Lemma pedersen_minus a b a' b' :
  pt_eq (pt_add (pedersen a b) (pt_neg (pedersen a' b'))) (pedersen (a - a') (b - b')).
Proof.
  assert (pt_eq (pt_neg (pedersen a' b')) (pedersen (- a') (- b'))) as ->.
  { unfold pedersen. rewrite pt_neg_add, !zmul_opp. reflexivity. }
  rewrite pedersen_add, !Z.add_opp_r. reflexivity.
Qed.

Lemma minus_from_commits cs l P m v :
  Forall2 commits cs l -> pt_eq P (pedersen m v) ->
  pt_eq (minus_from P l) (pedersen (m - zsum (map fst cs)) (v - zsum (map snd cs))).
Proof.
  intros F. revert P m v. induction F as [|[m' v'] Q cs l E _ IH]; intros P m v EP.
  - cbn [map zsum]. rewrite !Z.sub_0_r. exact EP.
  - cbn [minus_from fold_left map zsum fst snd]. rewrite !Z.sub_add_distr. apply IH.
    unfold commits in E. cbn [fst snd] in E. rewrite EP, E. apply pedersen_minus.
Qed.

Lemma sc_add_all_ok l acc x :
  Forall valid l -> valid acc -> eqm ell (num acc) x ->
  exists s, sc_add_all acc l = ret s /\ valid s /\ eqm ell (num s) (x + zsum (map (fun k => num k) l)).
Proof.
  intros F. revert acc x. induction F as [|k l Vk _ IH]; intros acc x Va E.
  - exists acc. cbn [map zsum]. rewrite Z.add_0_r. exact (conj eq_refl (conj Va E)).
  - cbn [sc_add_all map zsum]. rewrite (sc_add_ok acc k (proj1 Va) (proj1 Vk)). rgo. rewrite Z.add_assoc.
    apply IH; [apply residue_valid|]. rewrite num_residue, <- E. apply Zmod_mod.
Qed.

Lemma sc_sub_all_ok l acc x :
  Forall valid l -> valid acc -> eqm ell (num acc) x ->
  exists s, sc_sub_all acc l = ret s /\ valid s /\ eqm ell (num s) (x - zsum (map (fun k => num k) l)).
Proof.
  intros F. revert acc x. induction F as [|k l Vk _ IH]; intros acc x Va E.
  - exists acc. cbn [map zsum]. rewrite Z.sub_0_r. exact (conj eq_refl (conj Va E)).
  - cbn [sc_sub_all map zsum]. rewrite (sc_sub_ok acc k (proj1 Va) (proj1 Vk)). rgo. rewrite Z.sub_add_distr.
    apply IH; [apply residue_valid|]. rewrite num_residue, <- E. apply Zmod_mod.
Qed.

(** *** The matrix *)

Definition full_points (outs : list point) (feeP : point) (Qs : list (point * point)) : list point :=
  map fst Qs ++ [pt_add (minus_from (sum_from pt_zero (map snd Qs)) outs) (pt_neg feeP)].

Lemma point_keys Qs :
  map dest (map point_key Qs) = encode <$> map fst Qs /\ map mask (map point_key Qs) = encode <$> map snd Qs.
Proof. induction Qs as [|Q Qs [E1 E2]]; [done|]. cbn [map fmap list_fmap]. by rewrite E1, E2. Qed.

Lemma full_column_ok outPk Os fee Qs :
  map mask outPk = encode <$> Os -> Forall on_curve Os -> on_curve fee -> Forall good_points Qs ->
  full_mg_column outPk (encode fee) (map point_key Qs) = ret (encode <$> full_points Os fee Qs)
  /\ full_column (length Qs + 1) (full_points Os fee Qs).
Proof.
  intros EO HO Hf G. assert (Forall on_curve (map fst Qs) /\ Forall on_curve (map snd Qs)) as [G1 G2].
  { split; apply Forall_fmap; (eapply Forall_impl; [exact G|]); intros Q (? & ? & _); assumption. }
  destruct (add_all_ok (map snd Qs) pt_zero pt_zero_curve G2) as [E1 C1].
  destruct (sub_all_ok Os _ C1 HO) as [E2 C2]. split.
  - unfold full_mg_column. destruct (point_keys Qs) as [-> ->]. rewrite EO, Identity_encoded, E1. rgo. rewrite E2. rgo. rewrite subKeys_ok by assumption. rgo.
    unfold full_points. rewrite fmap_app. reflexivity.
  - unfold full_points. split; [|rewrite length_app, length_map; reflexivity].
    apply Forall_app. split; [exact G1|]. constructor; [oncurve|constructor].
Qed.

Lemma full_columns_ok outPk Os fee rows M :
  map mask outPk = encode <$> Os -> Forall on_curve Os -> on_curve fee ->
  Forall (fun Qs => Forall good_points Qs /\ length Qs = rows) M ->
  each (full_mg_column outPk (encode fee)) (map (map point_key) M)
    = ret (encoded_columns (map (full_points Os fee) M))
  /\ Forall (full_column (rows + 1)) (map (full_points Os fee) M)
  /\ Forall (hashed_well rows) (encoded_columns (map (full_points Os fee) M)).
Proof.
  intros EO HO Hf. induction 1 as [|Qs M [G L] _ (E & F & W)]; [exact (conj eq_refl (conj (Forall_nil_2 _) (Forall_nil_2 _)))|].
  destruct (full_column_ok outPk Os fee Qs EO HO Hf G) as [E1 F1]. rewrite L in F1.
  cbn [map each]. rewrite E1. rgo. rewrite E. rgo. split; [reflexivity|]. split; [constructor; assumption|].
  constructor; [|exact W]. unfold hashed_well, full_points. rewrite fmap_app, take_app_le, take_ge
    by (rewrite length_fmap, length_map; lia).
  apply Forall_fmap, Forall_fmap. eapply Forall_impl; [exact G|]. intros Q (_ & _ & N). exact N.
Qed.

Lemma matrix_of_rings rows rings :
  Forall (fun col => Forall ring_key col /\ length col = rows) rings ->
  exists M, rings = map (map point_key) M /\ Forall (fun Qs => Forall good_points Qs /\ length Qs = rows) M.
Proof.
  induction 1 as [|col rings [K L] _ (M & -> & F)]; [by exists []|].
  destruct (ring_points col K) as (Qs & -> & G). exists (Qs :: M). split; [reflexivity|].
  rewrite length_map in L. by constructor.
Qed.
----
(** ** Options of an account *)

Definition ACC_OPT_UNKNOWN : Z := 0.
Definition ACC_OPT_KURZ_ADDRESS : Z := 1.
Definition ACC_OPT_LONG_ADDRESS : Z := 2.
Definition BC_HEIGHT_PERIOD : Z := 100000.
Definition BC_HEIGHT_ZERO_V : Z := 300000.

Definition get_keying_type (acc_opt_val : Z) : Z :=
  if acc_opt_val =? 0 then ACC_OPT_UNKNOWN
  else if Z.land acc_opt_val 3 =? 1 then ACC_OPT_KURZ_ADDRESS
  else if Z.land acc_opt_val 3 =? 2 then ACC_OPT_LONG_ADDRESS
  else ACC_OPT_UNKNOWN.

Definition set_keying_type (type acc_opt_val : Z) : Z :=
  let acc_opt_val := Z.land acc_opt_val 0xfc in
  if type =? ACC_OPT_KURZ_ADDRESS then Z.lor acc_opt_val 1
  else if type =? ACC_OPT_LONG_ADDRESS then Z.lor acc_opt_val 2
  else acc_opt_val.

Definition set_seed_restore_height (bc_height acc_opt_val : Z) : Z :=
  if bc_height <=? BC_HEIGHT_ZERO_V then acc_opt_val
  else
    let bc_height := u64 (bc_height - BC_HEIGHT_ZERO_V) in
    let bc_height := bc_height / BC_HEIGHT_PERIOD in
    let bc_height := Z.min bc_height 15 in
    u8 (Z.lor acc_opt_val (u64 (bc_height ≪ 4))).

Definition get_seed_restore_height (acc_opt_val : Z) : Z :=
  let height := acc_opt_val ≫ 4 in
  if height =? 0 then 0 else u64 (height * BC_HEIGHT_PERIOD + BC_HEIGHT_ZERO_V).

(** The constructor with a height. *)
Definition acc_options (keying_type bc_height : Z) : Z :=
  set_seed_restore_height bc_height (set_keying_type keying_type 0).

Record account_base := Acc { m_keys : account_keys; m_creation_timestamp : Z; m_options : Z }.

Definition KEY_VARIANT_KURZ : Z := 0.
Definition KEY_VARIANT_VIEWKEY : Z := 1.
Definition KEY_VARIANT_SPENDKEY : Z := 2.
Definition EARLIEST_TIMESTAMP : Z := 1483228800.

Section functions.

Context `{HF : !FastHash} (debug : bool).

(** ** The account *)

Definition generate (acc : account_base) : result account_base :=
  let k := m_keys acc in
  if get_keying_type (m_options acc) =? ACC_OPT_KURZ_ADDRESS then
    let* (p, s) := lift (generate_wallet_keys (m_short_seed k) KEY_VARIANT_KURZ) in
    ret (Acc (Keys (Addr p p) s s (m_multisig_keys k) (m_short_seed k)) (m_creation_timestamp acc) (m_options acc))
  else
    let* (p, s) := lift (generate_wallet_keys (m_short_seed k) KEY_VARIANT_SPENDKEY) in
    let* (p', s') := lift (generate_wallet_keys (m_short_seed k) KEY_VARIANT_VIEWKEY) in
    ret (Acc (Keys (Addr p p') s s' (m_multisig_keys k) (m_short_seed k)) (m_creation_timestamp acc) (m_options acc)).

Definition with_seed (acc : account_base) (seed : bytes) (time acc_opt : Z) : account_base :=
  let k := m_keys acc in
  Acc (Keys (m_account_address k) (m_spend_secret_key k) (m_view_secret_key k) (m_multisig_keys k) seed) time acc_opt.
----
— What is required —
Copy, exactly and only, the lines above that begin with the one containing "intros F. revert P" and finish with the one containing "full_mg_column outPk (encode fee) (map".

— Response below —
  intros F. revert P m v. induction F as [|[m' v'] Q cs l E _ IH]; intros P m v EP.
  - cbn [map zsum]. rewrite !Z.sub_0_r. exact EP.
  - cbn [minus_from fold_left map zsum fst snd]. rewrite !Z.sub_add_distr. apply IH.
    unfold commits in E. cbn [fst snd] in E. rewrite EP, E. apply pedersen_minus.
Qed.

Lemma sc_add_all_ok l acc x :
  Forall valid l -> valid acc -> eqm ell (num acc) x ->
  exists s, sc_add_all acc l = ret s /\ valid s /\ eqm ell (num s) (x + zsum (map (fun k => num k) l)).
Proof.
  intros F. revert acc x. induction F as [|k l Vk _ IH]; intros acc x Va E.
  - exists acc. cbn [map zsum]. rewrite Z.add_0_r. exact (conj eq_refl (conj Va E)).
  - cbn [sc_add_all map zsum]. rewrite (sc_add_ok acc k (proj1 Va) (proj1 Vk)). rgo. rewrite Z.add_assoc.
    apply IH; [apply residue_valid|]. rewrite num_residue, <- E. apply Zmod_mod.
Qed.

Lemma sc_sub_all_ok l acc x :
  Forall valid l -> valid acc -> eqm ell (num acc) x ->
  exists s, sc_sub_all acc l = ret s /\ valid s /\ eqm ell (num s) (x - zsum (map (fun k => num k) l)).
Proof.
  intros F. revert acc x. induction F as [|k l Vk _ IH]; intros acc x Va E.
  - exists acc. cbn [map zsum]. rewrite Z.sub_0_r. exact (conj eq_refl (conj Va E)).
  - cbn [sc_sub_all map zsum]. rewrite (sc_sub_ok acc k (proj1 Va) (proj1 Vk)). rgo. rewrite Z.sub_add_distr.
    apply IH; [apply residue_valid|]. rewrite num_residue, <- E. apply Zmod_mod.
Qed.

(** *** The matrix *)

Definition full_points (outs : list point) (feeP : point) (Qs : list (point * point)) : list point :=
  map fst Qs ++ [pt_add (minus_from (sum_from pt_zero (map snd Qs)) outs) (pt_neg feeP)].

Lemma point_keys Qs :
  map dest (map point_key Qs) = encode <$> map fst Qs /\ map mask (map point_key Qs) = encode <$> map snd Qs.
Proof. induction Qs as [|Q Qs [E1 E2]]; [done|]. cbn [map fmap list_fmap]. by rewrite E1, E2. Qed.

Lemma full_column_ok outPk Os fee Qs :
  map mask outPk = encode <$> Os -> Forall on_curve Os -> on_curve fee -> Forall good_points Qs ->
  full_mg_column outPk (encode fee) (map point_key Qs) = ret (encode <$> full_points Os fee Qs)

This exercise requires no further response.